Je me redresse, le coeur battant la chamade : Louise et Nicolas se sont levés, me tenant contre eux. Ils marchent. C’est bizarre un humain qui marche. Ca brinqueballe dans tous les sens. J’en ai la tête qui tourne. Ils pénètrent dans un tunnel, plein de bruit et d’odeurs bizarres. Il y a aussi énormément d’humains, partout. Devant, derrière, à gauche, à droite. Et le mouvement de Louise me donne mal au coeur.

Soudain, je vomis. Je ne comprends pas tout de suite ce qui m’arrive. Un spasme violent secoue mon corps et mon estomac se retourne, déversant son contenu dans ma gueule, puis sur la serviette éponge, si douce, pourtant.

Louise l’a senti. Elle s’arrête et dépose le sac.

Elle va me gronder, c’est sûr. Moi qui commençais à l’aimer, je me mets à lui salir ses affaires. Elle ne m’aimera jamais, j’en suis certaine. Je me blottis au fond du sac lorsqu’elle l’ouvre.

Je la regarde, désolée. Puis, surprise. Elle a l’air aussi désolée que moi. Elle essaie de me prendre mais je refuse. C’est peut-être une ruse pour m’amadouer. Elle ne s’en offusque pas. Elle essuie ce qu’elle peut, essaie de ramasser le maximum et de plier la serviette de telle manière qu’il n’y ait que du propre au-dessus. Elle me parle encore un peu, mais je suis trop stressée pour écouter quoi que ce soit.

Le voyage se poursuit. Je ferme les yeux, essayant, vainement, de me souvenir des jours heureux auprès de ma maman. Je les rouvre quand je sens que l’on dépose le sac. Je suis à nouveau sur les genoux de Louise, dans une autre machine aussi bizarre que le train. Ils appellent cela un métro.
Ce trajet me semble durer une éternité. Après le métro, ils ont encore marché, puis pris un « bus », une autre de leurs inventions étranges. Enfin, ils sont entrés dans une cage à peine assez grande pour eux et sont arrivés devant une porte.

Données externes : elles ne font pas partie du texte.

Lemma thread_inv_step thread a s s' : inv s -> step thread a s = Some s' -> inv s'.
Proof.
  intros Hi Hs. pose proof (pins_bound s (inv_keys _ Hi)) as Hb. pose proof (inv_word _ Hi) as Hw.
  pose proof (inv_sure _ Hi thread) as Hsure. unfold step in Hs; cbv zeta in Hs.
  assert (pinLoad s <> T -> 0 <= pinLoad s < T) as Hword by (unfold LocalDomainView.TransferringPins in *; lia).
  destruct (pcOf s thread) as [| |cur| | | | | | | | |cur| |cur| | |to|to|rec|rec| | | | |] eqn:Hpc; try discriminate;
    cbn [pinOwnership waitForOwnership unpinOwnership decideTransfer transferOwnershipGuarded reconcileHolderBelief] in Hs.
  - injection Hs as <-. destruct (Z.eqb_spec (pinLoad s) T); walked Hi Hpc. by apply Hword.
  - destruct (cas _ _ _) as [[] s1] eqn:Hc; injection Hs as <-; [by eapply inv_pin|].
    destruct (Z.eqb_spec (pinLoad s) T); walked Hi Hpc. by apply Hword.
  - injection Hs as <-. destruct (LocalDomainView.isHolder _); walked Hi Hpc.
  - injection Hs as <-. destruct (named _) eqn:Hn; walked Hi Hpc.
  - injection Hs as <-. walked Hi Hpc.
  - injection Hs as <-. destruct (expired a), (edge a); walked Hi Hpc.
  - injection Hs as <-. destruct (named _) eqn:Hn; walked Hi Hpc.
  - injection Hs as <-. walked Hi Hpc.
  - injection Hs as <-. apply (inv_unpin_again thread s PGiveCas); [done|by rewrite Hpc|done].
  - destruct (cas _ _ _) as [[] s1] eqn:Hc; injection Hs as <-; [eapply inv_unpin; eauto|].
    apply (inv_unpin_again thread s PGiveCas); [done|by rewrite Hpc|done].
  - injection Hs as <-. apply (inv_unpin_again thread s PUnpinCas); [done|by rewrite Hpc|by rewrite Hpc].
  - destruct (cas _ _ _) as [[] s1] eqn:Hc; injection Hs as <-; [eapply inv_unpin; eauto|].
    apply (inv_unpin_again thread s PUnpinCas); [done|by rewrite Hpc|by rewrite Hpc].
  - injection Hs as <-. destruct (LocalDomainView.isHolder _); walked Hi Hpc.
  - injection Hs as <-. destruct (LocalDomainView.canTransferOwnership _), (successor a) as [p|]; try (destruct (p =? self)); walked Hi Hpc.
  - destruct (cas _ _ _) as [[] s1] eqn:Hc; injection Hs as <-; [by eapply inv_latch|].
    destruct (cas_spec 0 T s) as [[Hc' _]|[Hc' _]]; rewrite Hc' in Hc; [done|]. injection Hc as <-. walked Hi Hpc.
  - injection Hs as <-. destruct (named _) eqn:Hn; walked Hi Hpc.
  - injection Hs as <-. walked Hi Hpc.
  - injection Hs as <-. by apply inv_publish.
  - injection Hs as <-. by apply inv_end.
  - injection Hs as <-. destruct (_ =? self); walked Hi Hpc.
  - injection Hs as <-. walked Hi Hpc.
  - injection Hs as <-. walked Hi Hpc.
  - injection Hs as <-. destruct (_ =? self); walked Hi Hpc.
Qed.

Lemma thread_inv_move s s' : inv s -> move s s' -> inv s'.
Proof.
  intros Hi Hm. destruct Hm as [s' [thread Hk Hpc|thread Hpc|thread check Hk Hpc|thread a s1 Hs]|record Hne].
  - unfold lock. apply (inv_walk thread _ s); rewrite ?Hpc; try done. by right.
  - unfold unlock. apply (inv_walk thread _ s); rewrite ?Hpc; try done; [by left|].
    intros _. apply (inv_sure _ Hi thread). by rewrite Hpc.
  - unfold pollTurn. apply (inv_walk thread _ s); rewrite ?Hpc; try (by destruct check); try done. by right.
  - by eapply thread_inv_step.
  - destruct Hi as [Hk Hw Hs Hp]. split; [done|done| |done]. intros thread Hsu. by destruct Hne; apply (Hs thread).
Qed.

Lemma thread_inv_idle s : idle s -> inv s.
Proof.
  intros [Ht Hc]. assert (forall thread, pcOf s thread = POut) as Hpc by (intros; unfold pcOf, standing; by rewrite Ht).
  split.
  - intros thread. rewrite Ht, lookup_empty. by intros [].
  - left. unfold latches, pins, pinLoad. rewrite Ht, Hc. done.
  - intros thread. by rewrite Hpc.
  - intros thread. by rewrite Hpc.
Qed.

Lemma thread_inv_reachable s0 s : idle s0 -> rtc move s0 s -> inv s.
Proof. intros Hi Hr. apply thread_inv_idle in Hi. induction Hr; eauto using thread_inv_move. Qed.

(** C4: no thread's section is cut short.  From any idle state of the peer, in
    every interleaving of its workers, of its poll thread and of the other
    peers: while a thread is inside, the domain's record names this peer, the
    pin word counts a pin and is not the latch, and no thread of the peer is
    about to publish the domain away; and whoever publishes it does so with no
    thread inside, still the holder of what it overwrites. *)
Theorem section_outlives_handoff s0 s :
  idle s0 -> rtc move s0 s ->
  (forall thread, pcOf s thread = PInside ->
     DomainRecord_t.holder (truth s) = self /\ 1 <= LocalDomainView.pinCount (view s) < T /\
     forall other, latched (pcOf s other) = false) /\
  (forall thread record, pcOf s thread = PPublish record ->
     DomainRecord_t.holder (truth s) = self /\ LocalDomainView.pinCount (view s) = T /\
     forall other, pinned (pcOf s other) = false).
Proof.
  intros H0 Hr. pose proof (thread_inv_reachable s0 s H0 Hr) as Hi. split.
  - intros thread Hpc. assert (pinned (pcOf s thread) = true) as Hp by by rewrite Hpc.
    destruct (pinned_word s thread Hi Hp) as (Hw & Hl & _). unfold pinLoad in Hw.
    split_and!; [apply (inv_sure _ Hi thread); by rewrite Hpc|lia|lia|].
    intros other. destruct (latched (pcOf s other)) eqn:Ho; [apply latched_counts in Ho; lia|done].
  - intros thread record Hpc. assert (latched (pcOf s thread) = true) as Hp by by rewrite Hpc.
    apply latched_counts in Hp. destruct (inv_word _ Hi) as [[? _]|(_ & Hn & Hw)]; [lia|].
    split_and!; [apply (inv_sure _ Hi thread); by rewrite Hpc|exact Hw|].
    intros other. destruct (pinned (pcOf s other)) eqn:Ho; [apply pinned_counts in Ho; lia|done].
Qed.

(** The record changes only under a publish of a holder. *)
Lemma own_truth s s' : inv s -> own s s' -> truth s' = truth s \/ DomainRecord_t.holder (truth s) = self.
Proof.
  intros Hi Ho. destruct Ho as [thread Hk Hpc|thread Hpc|thread check Hk Hpc|thread a s' Hs]; [by left..|].
  destruct (pcOf s thread) eqn:Hpc; try (by right; apply (inv_sure _ Hi thread); rewrite Hpc).
  all: left; unfold step in Hs; cbv zeta in Hs; rewrite Hpc in Hs; try discriminate.
  all: cbn [pinOwnership waitForOwnership unpinOwnership decideTransfer transferOwnershipGuarded reconcileHolderBelief] in Hs.
  all: try (destruct (cas _ _ s) as [[] s1] eqn:Hc; unfold cas in Hc; destruct (_ =? _) in Hc; injection Hc; intros; subst; try discriminate).
  all: by injection Hs as <-.
Qed.
End machine.

(** ** The peers of a region *)

(** One record and, for each peer, its own words and threads. *)
Definition system : Type := DomainRecord_t.t * (Z -> LocalDomainView.t * gmap Z ppc).
Definition peerOf (p : Z) (w : system) : t := Shared.mk (w.2 p).1 w.1 (w.2 p).2.
Definition became (p : Z) (s' : t) (w : system) : system :=
  (truth s', fun q => if q =? p then (view s', threads s') else w.2 q).
Inductive system_move (threadCount : Z) (w : system) : system -> Prop :=
| sm p s' : own p threadCount (peerOf p w) s' -> system_move threadCount w (became p s' w).

Section system.
Context (threadCount : Z).
Hypothesis Hcount : 0 <= threadCount < LocalDomainView.TransferringPins.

Ils ont sorti un trousseau de clé tout en me prévenant :

« Te voici devant ton nouveau chez-toi, Princesse !  »

« Bienvenue » a renchéri Nicolas.

Nous sommes alors entrés dans un appartement. Une sorte de box pour humain, mais beaucoup plus spacieux. Ils m’ont fait sortir du sac, non sans peine. Je ne pouvais pas bouger tant j’étais morte de trouille. Ils m’ont déposée sur un coussin moelleux qu’ils ont appelé « Panier ». Ils y ont mis la même robe avec l’odeur si particulière dessus.

Mon regard a accroché tout ce qui m’entourait mais mes yeux tombaient littéralement de fatigue.

Après un somme plus ou moins long, je me suis redressée dans mon panier. Louise m’a prise dans ses bras et j’ai compris que l’odeur si agréable de la robe dans mon panier, c’était la sienne. Depuis les trois heures que j’avais quitté ma famille, c’était la seule odeur rassurante qui m’entourait. J’ai niché mon museau dans son cou et me suis rendormie.